Arminuta significa “quella che è ritornata”, eppure la storia della sua protagonista è insieme anche la storia di due abbandoni, quello della famiglia d’origine e quello della famiglia adottiva. Quanto può essere traumatico per un’adolescente scoprire di essere stata abbandonata e subire al contempo un nuovo abbandono?

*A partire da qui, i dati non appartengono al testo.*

(* ===== verification/VaultState.v ===== *)
(** * VaultState: the accounts of GraveVault

    [programs/grave-vault/src/errors.rs], [constants.rs], [state/*.rs] and the
    parameters and events of [instructions/*.rs]. PDA families are finite maps
    from their seeds; SOL and token balances are the runtime's [Ledger]. *)

From Stdlib Require Import Ascii String.
From S2P Require Import Prelude Bytes Solana Locker Runtime.

(** ** Errors *)

Inductive GraveVaultError :=
| Unauthorized | InvalidEligibilityCert | EligibilityCertExpired | ProtocolPaused
| InvalidShareSplit | ProtocolShareExceedsCeiling | LpHolderPoolUnsweepable | SlippageExceeded
| PriorityFeeExceedsCeiling | MathOverflow | InvalidClaimProof | ClaimAlreadyProcessed
| BelowDustThreshold | PreflightFailed | TimelockNotElapsed | AmmRedemptionFailed
| JupiterSwapFailed | AmmCpiUnimplemented | InvalidSnapshotData | UnsupportedBaseToken
| DustNothingToSweep | DustAlreadySwept | InvariantViolation.

#[export] Instance GraveVaultError_eq_dec : EqDecision GraveVaultError.
Proof. solve_decision. Defined.

Definition vault_discriminant (e : GraveVaultError) : Z :=
  match e with
  | Unauthorized => 0 | InvalidEligibilityCert => 1 | EligibilityCertExpired => 2
  | ProtocolPaused => 3 | InvalidShareSplit => 4 | ProtocolShareExceedsCeiling => 5
  | LpHolderPoolUnsweepable => 6 | SlippageExceeded => 7 | PriorityFeeExceedsCeiling => 8
  | MathOverflow => 9 | InvalidClaimProof => 10 | ClaimAlreadyProcessed => 11
  | BelowDustThreshold => 12 | PreflightFailed => 13 | TimelockNotElapsed => 14
  | AmmRedemptionFailed => 15 | JupiterSwapFailed => 16 | AmmCpiUnimplemented => 17
  | InvalidSnapshotData => 18 | UnsupportedBaseToken => 19 | DustNothingToSweep => 20
  | DustAlreadySwept => 21 | InvariantViolation => 22
  end.

(** [#[error_code(offset = 7000)]] *)
Definition vault_error_code (e : GraveVaultError) : Z := 7000 + vault_discriminant e.

Definition vault_error : Type := tx_error GraveVaultError.

(** ** Constants *)

Definition PROTOCOL_SHARE_BPS_CEILING : Z := 2000.
Definition DEFAULT_PROTOCOL_SHARE_BPS : Z := 2000.
Definition DEFAULT_LP_HOLDER_SHARE_BPS : Z := 4000.
Definition DEFAULT_SALVOR_SHARE_BPS : Z := 4000.
Definition BPS_DENOMINATOR : Z := 10000.
Definition DEFAULT_MAX_PRIORITY_FEE_CEILING_LAMPORTS : Z := 1000000000.
Definition DEFAULT_MAX_SLIPPAGE_BPS : Z := 300.
Definition HARD_MAX_SLIPPAGE_BPS : Z := 1000.
Definition DEFAULT_JUPITER_DUST_THRESHOLD_LAMPORTS : Z := 666666.
Definition DEFAULT_TIMELOCK_SECONDS : Z := 72 * 60 * 60.
Definition ALL_CRITERIA_MASK : Z := 63.

Definition PROTOCOL_CONFIG_SEED : list byte := bytes_of "protocol_config".
Definition POOL_REGISTRY_SEED : list byte := bytes_of "pool_registry".
Definition LP_HOLDER_POOL_SEED : list byte := bytes_of "lp_holder_pool".
Definition SALVAGE_RECEIPT_SEED : list byte := bytes_of "salvage_receipt".
Definition CLAIM_RECORD_SEED : list byte := bytes_of "claim_record".
Definition PROTOCOL_TREASURY_SEED : list byte := bytes_of "protocol_treasury".
Definition VAULT_AUTHORITY_SEED : list byte := bytes_of "vault_authority".
Definition VAULT_SOL_HOLDING_SEED : list byte := bytes_of "vault_sol_holding".
Definition ELIGIBILITY_CERT_SEED : list byte := bytes_of "eligibility_cert".

(** [grave_scanner::ID], of the scanner crate the vault links. *)
Definition SCANNER_PROGRAM_ID : Pubkey :=
  Eval vm_compute in pubkey "EFJpKtWx5gDnc4Hh6GEEgPLUrPh377E4Nfic8jsJAQJL".
Definition RAYDIUM_V4_PROGRAM_ID : Pubkey :=
  Eval vm_compute in pubkey "675kPX9MHTjS2zt1qfr1NYHuzeLXfQM9H24wFSUt1Mp8".
Definition RAYDIUM_V4_AMM_AUTHORITY : Pubkey :=
  Eval vm_compute in pubkey "5Q544fKrFoe6tsEbD7S8EmxGTJYAKtTVhAW5Q5pge4j1".
Definition RAYDIUM_CLMM_PROGRAM_ID : Pubkey :=
  Eval vm_compute in pubkey "CAMMCzo5YL8w4VFF8KVHrK22GGUsp5VTaW7grrKgrWqK".
Definition ORCA_WHIRLPOOL_PROGRAM_ID : Pubkey :=
  Eval vm_compute in pubkey "whirLbMiicVdio4qvUfM5KAg6Ct8VwpYzGff3uctyCc".
Definition PUMP_SWAP_PROGRAM_ID : Pubkey :=
  Eval vm_compute in pubkey "PSwapMdSai8tjrEXcxFeQth87xC4rRsa4VA5mhGhXkP".
Definition JUPITER_V6_PROGRAM_ID : Pubkey :=
  Eval vm_compute in pubkey "JUP6LkbZbjS1jKKwapdHNy74zcZ3tLUZoi5QNyVTaV4".
Definition ASSOCIATED_TOKEN_ID : Pubkey :=
  Eval vm_compute in pubkey "ATokenGPvbdGVxr1b2hvZbsiqW5xWH25efTNsLJA8knL".

Definition RAYDIUM_V4_INSTRUCTION_TAG_WITHDRAW : byte := x04.
Definition RAYDIUM_V4_WITHDRAW_REMAINING_ACCOUNTS_REQUIRED : nat := 13.
Definition RAYDIUM_V4_AMM_INFO_SIZE : Z := 752.
Definition RAYDIUM_V4_OFF_COIN_MINT : Z := 400.
Definition RAYDIUM_V4_OFF_PC_MINT : Z := 432.
Definition RAYDIUM_V4_OFF_LP_MINT : Z := 464.

(** ** Accounts *)

Record ProtocolConfig := mkVaultConfig {
  vcfg_authority : Pubkey;
  vcfg_pending_authority : Pubkey;
  vcfg_pending_authority_eta : Z;             (* i64 *)
  lp_holder_share_bps : Z;                    (* u16 *)
  salvor_share_bps : Z;                       (* u16 *)
  protocol_share_bps : Z;                     (* u16 *)
  max_priority_fee_ceiling_lamports : Z;      (* u64 *)
  max_slippage_bps : Z;                       (* u16 *)
  jupiter_dust_threshold_lamports : Z;        (* u64 *)
  timelock_seconds : Z;                       (* i64 *)
  emergency_paused : bool;
  vcfg_bump : Z;                              (* u8 *)
  vcfg_reserved : list byte;                  (* [u8; 96] *)
}.

(** The widths of the fields the settlement computes with. *)
Record typed_vault_config (c : ProtocolConfig) : Prop := {
  tvc_lp : is_u16 (lp_holder_share_bps c);
  tvc_salvor : is_u16 (salvor_share_bps c);
  tvc_protocol : is_u16 (protocol_share_bps c);
  tvc_slippage : is_u16 (max_slippage_bps c);
}.

Record PoolRegistry := mkPoolRegistry {
  reg_amm_program_id : Pubkey;
  reg_pool_address : Pubkey;
  reg_salvor : Pubkey;
  lp_snapshot_merkle_root : list byte;        (* [u8; 32] *)
  lp_total_supply_at_snapshot : Z;            (* u64 *)
  lp_holder_pool_total_lamports : Z;          (* u64 *)
  lp_holder_pool_claimed_lamports : Z;        (* u64 *)
  salvaged_at_slot : Z;                       (* u64 *)
  salvaged_at_ts : Z;                         (* i64 *)
  reg_bump : Z;
  reg_reserved : list byte;                   (* [u8; 64] *)
}.

Definition remaining_lamports (self : PoolRegistry) : Z :=
  saturating_sub_u (lp_holder_pool_total_lamports self) (lp_holder_pool_claimed_lamports self).
Definition is_fully_claimed (self : PoolRegistry) : bool :=
  lp_holder_pool_total_lamports self <=? lp_holder_pool_claimed_lamports self.

Record SalvageReceipt := mkSalvageReceipt {
  rcpt_pool_address : Pubkey;
  rcpt_salvor : Pubkey;
  lp_holder_amount_lamports : Z;              (* u64 *)
  salvor_amount_lamports : Z;                 (* u64 *)
  protocol_amount_lamports : Z;               (* u64 *)
  total_proceeds_lamports : Z;                (* u64 *)
  issued_at_slot : Z;                         (* u64 *)
  issued_at_ts : Z;                           (* i64 *)
  rcpt_memecoin_mint : Pubkey;
  dust_memecoin_lamports : Z;                 (* u64 *)
  dust_swept_at_ts : Z;                       (* i64 *)
  rcpt_bump : Z;
  rcpt_reserved : list byte;                  (* [u8; 32] *)
}.

Record ClaimRecord := mkClaimRecord {
  clm_pool_address : Pubkey;
  clm_lp_holder : Pubkey;
  clm_amount_lamports : Z;                    (* u64 *)
  clm_lp_balance_at_snapshot : Z;             (* u64 *)
  claimed_at_slot : Z;                        (* u64 *)
  claimed_at_ts : Z;                          (* i64 *)
  clm_bump : Z;
  clm_reserved : list byte;                   (* [u8; 32] *)
}.

(** Registries and receipts by pool, claim records by (pool, holder). *)
Record VaultState := mkVaultState {
  vs_config : option ProtocolConfig;
  vs_registries : gmap Pubkey PoolRegistry;
  vs_receipts : gmap Pubkey SalvageReceipt;
  vs_claims : gmap (Pubkey * Pubkey) ClaimRecord;
  vs_ledger : Ledger;
}.

Definition vault_genesis (L : Ledger) : VaultState := mkVaultState None ∅ ∅ ∅ L.

Definition set_vault_config (c : ProtocolConfig) (st : VaultState) : VaultState :=
  mkVaultState (Some c) (vs_registries st) (vs_receipts st) (vs_claims st) (vs_ledger st).
Definition set_registry (p : Pubkey) (r : PoolRegistry) (st : VaultState) : VaultState :=
  mkVaultState (vs_config st) (<[p := r]> (vs_registries st)) (vs_receipts st) (vs_claims st)
    (vs_ledger st).
Definition set_receipt (p : Pubkey) (r : SalvageReceipt) (st : VaultState) : VaultState :=
  mkVaultState (vs_config st) (vs_registries st) (<[p := r]> (vs_receipts st)) (vs_claims st)
    (vs_ledger st).
Definition set_claim (k : Pubkey * Pubkey) (c : ClaimRecord) (st : VaultState) : VaultState :=
  mkVaultState (vs_config st) (vs_registries st) (vs_receipts st) (<[k := c]> (vs_claims st))
    (vs_ledger st).
Definition set_ledger (L : Ledger) (st : VaultState) : VaultState :=
  mkVaultState (vs_config st) (vs_registries st) (vs_receipts st) (vs_claims st) L.

(** ** Addresses *)

Section Addresses.
Context `{PdaDerivation}.

Definition vault_bump (seeds : list (list byte)) : Z := snd (find_program_address seeds VAULT_ID).

Definition config_address : Pubkey := vault_pda [PROTOCOL_CONFIG_SEED].
Definition registry_address (pool : Pubkey) : Pubkey := vault_pda [POOL_REGISTRY_SEED; pool].
Definition receipt_address (pool : Pubkey) : Pubkey := vault_pda [SALVAGE_RECEIPT_SEED; pool].
Definition lp_holder_pool_vault (pool : Pubkey) : Pubkey := vault_pda [LP_HOLDER_POOL_SEED; pool].
Definition vault_sol_holding_account (pool : Pubkey) : Pubkey :=
  vault_pda [VAULT_SOL_HOLDING_SEED; pool].
Definition protocol_treasury : Pubkey := vault_pda [PROTOCOL_TREASURY_SEED].
Definition vault_authority : Pubkey := vault_pda [VAULT_AUTHORITY_SEED].
Definition cert_address (amm pool : Pubkey) : Pubkey :=
  fst (find_program_address [ELIGIBILITY_CERT_SEED; amm; pool] SCANNER_PROGRAM_ID).

(** [get_associated_token_address(authority, mint)] *)
Definition associated_token (authority mint : Pubkey) : Pubkey :=
  fst (find_program_address [authority; SPL_TOKEN_ID; mint] ASSOCIATED_TOKEN_ID).
End Addresses.

(** ** Instruction parameters *)

Record InitializeParams := mkVaultInitializeParams {
  vip_authority : Pubkey;
  vip_lp_holder_share_bps : Z;
  vip_salvor_share_bps : Z;
  vip_protocol_share_bps : Z;
  vip_max_priority_fee_ceiling_lamports : Z;
  vip_max_slippage_bps : Z;
  vip_jupiter_dust_threshold_lamports : Z;
  vip_timelock_seconds : Z;
}.

Record UpdateProtocolConfigParams := mkVaultUpdateParams {
  vup_lp_holder_share_bps : option Z;
  vup_salvor_share_bps : option Z;
  vup_protocol_share_bps : option Z;
  vup_max_priority_fee_ceiling_lamports : option Z;
  vup_max_slippage_bps : option Z;
  vup_jupiter_dust_threshold_lamports : option Z;
  vup_timelock_seconds : option Z;
}.

Record SalvagePoolParams := mkSalvagePoolParams {
  sp_amm_program_id : Pubkey;
  sp_pool_address : Pubkey;
  sp_lp_snapshot_merkle_root : list byte;
  sp_lp_total_supply_at_snapshot : Z;
  sp_min_quote_output_lamports : Z;
  sp_salvor_lp_amount : Z;
  sp_jupiter_route_data : list byte;
  sp_max_slippage_bps_override : option Z;
  sp_jupiter_route_accounts_len : Z;          (* u8 *)
}.

Record ClaimLpProceedsParams := mkClaimLpProceedsParams {
  cp_pool_address : Pubkey;
  cp_lp_balance_at_snapshot : Z;
  cp_merkle_proof : list (list byte);
}.

(** ** Events *)

Inductive VaultEvent :=
| VaultPauseChanged (paused : bool) (changed_by : Pubkey)
| PoolSalvaged (amm pool salvor : Pubkey) (lp_holder_amount salvor_amount protocol_amount : Z)
| SalvageCompleted (pool salvor : Pubkey) (total_proceeds_lamports : Z)
| LpClaimProcessed (pool lp_holder : Pubkey) (amount_lamports : Z)
| DustSwept (pool memecoin_mint : Pubkey) (amount : Z) (sweeper : Pubkey).

(** What a vault instruction yields. *)
Definition vault_outcome : Type := result vault_error (VaultState * list VaultEvent).

(** [Account<'info, T>] on an address that holds no account of the program. *)
Definition vload {A} (o : option A) : result vault_error A :=
  ok_or o (Framework AccountNotInitialized).
(** [init] *)
Definition vinit {A} (o : option A) : result vault_error unit :=
  match o with None => mret tt | Some _ => Err (Framework AccountAlreadyInUse) end.
(** [Clock::get()?]: the vault does not map the error. *)
Definition vclock (o : option Clock) : result vault_error Clock :=
  ok_or o (Framework CpiFailed).
(** An inner invocation whose failure is mapped to [e]. *)
Definition call `{Runtime} (e : vault_error) (c : Cpi) (L : Ledger) : result vault_error Ledger :=
  ok_or (invoke c L) e.

Lemma vinit_Ok {A} (o : option A) u : vinit o = Ok u <-> o = None.
Proof. destruct o, u; simpl; naive_solver. Qed.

Di sicuro il doppio abbandono ha un peso devastante, in quanto può portare a credere che la responsabilità, o meglio la colpa, non sia di chi abbandona ma di chi è abbandonato. È proprio la reiterazione dell’atto che induce la persona in formazione a ritenersi indegna di amore. L’Arminuta fin dalle prime pagine chiede al padre adottivo che la restituisce alla famiglia biologica qual è il suo errore, la sua colpa, tale da giustificare questa restituzione che è a tutti gli effetti un nuovo abbandono. Probabilmente se lo chiederà per sempre, si domanderà cosa ci sia in lei di così sbagliato da provocare queste separazioni. In genere il bambino – e l’Arminuta è poco più che una bambina – si addossa la colpa piuttosto che distruggere l’immagine ideale dei genitori, perchè questo sarebbe insopportabile.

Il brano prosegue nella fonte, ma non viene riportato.